Association between cytomegalovirus end-organ diseases and moderate-to-severe dementia: a population-based cohort study.

BACKGROUND: The association between cytomegalovirus (CMV) and dementia remains controversial. Previous studies have suggested that CMV serostatus, as assessed by serum immunoglobulin G, plays a role in neurodegeneration with cognitive impairment. We aimed to evaluate the association between CMV tissue-invasive end-organ diseases and moderate-to-severe dementia. METHODS: The ICD 10th revision codes from the National Health Insurance Database covering the entire population of the Republic of Korea were used to classify patients into exposed (n = 687, age ≥ 40 years, with CMV disease) and unexposed (n = 3435, without CMV disease) groups, matched by age and sex at a 1:5 ratio of exposed: unexposed. All non-HIV-1-infected subjects selected during 2010-2014 with a washout period of the previous 4 years were followed up until December 2016 to identify newly diagnosed cases of moderate-to-severe dementia. RESULTS: Multivariate regression model (M3) adjusted for age, sex, low income, body mass index, transplantation status, malignant neoplasms, end-stage renal disease on dialysis, type 2 diabetes mellitus, hypertension, and dyslipidaemia showed a significantly higher incidence of dementia (odds ratio: 1.9; 95% confidence interval: 1.2-2.8) in the exposed group than that in the unexposed group.
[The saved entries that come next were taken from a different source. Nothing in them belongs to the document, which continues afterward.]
(** [x.capitalize()] on unaccented letters. *)
Definition capitalize (x : string) : string :=
  match x with
  | EmptyString => EmptyString
  | String c x' => String (upper c) (lower_all x')
  end.

(** ** Versions and the static tables *)

(** major, minor, micro *)
Definition VersionTuple : Type := (nat * nat * nat)%type.

(** Python's [<] on tuples of three integers: lexicographic. *)
Definition vt_ltb (a b : VersionTuple) : bool :=
  let '(a1, a2, a3) := a in
  let '(b1, b2, b3) := b in
  ((a1 <? b1) || ((a1 =? b1) && ((a2 <? b2) || ((a2 =? b2) && (a3 <? b3)))))%nat.

(** Modelled from the spec: the helper [version_string] of
    [pybm.util.common] is not under src/.  It renders the exact version
    string, the three numbers in decimal joined by dots. *)
Definition version_string (v : VersionTuple) : string :=
  let '(a, b, c) := v in
  join "." [str_of_nat a; str_of_nat b; str_of_nat c].

(** minimum git versions for worktree commands *)
Definition _git_worktree_versions : dict VersionTuple :=
  [ ("add", (2, 6, 7));
    ("list", (2, 7, 6));
    ("remove", (2, 17, 0)) ].

(** minimum git versions for worktree command options *)
Definition _git_option_versions : dict (dict VersionTuple) :=
  [ ("add", [ ("-f", (2, 6, 7));
              ("--checkout", (2, 9, 5));
              ("--no-checkout", (2, 9, 5));
              ("--lock", (2, 13, 7)) ]);
    ("list", [ ("--porcelain", (2, 7, 6)) ]);
    ("remove", [ ("-f", (2, 17, 0)) ]) ].

Definition flag_table : Type := list (pyval * option string).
The risk of vascular dementia (2.9, 1.1-7.5) was higher than that of Alzheimer's disease (1.6, 1.0-2.6) in the exposed group in M3. In M3, patients aged 40-59 years with CMV diseases had a significantly higher risk of all kinds of dementia than those aged 60-79 and ≥ 80 years (11.7, 2.5-49.4 vs. 1.8, 1.1-3.2 vs. 1.3, 0.5-2.8; P = 0.025). CONCLUSIONS: CMV diseases may be associated with the risk of moderate-to-severe dementia.

Association of human cytomegalovirus in urine with end-organ diseases in stage 2/3 HIV-1-infected individuals.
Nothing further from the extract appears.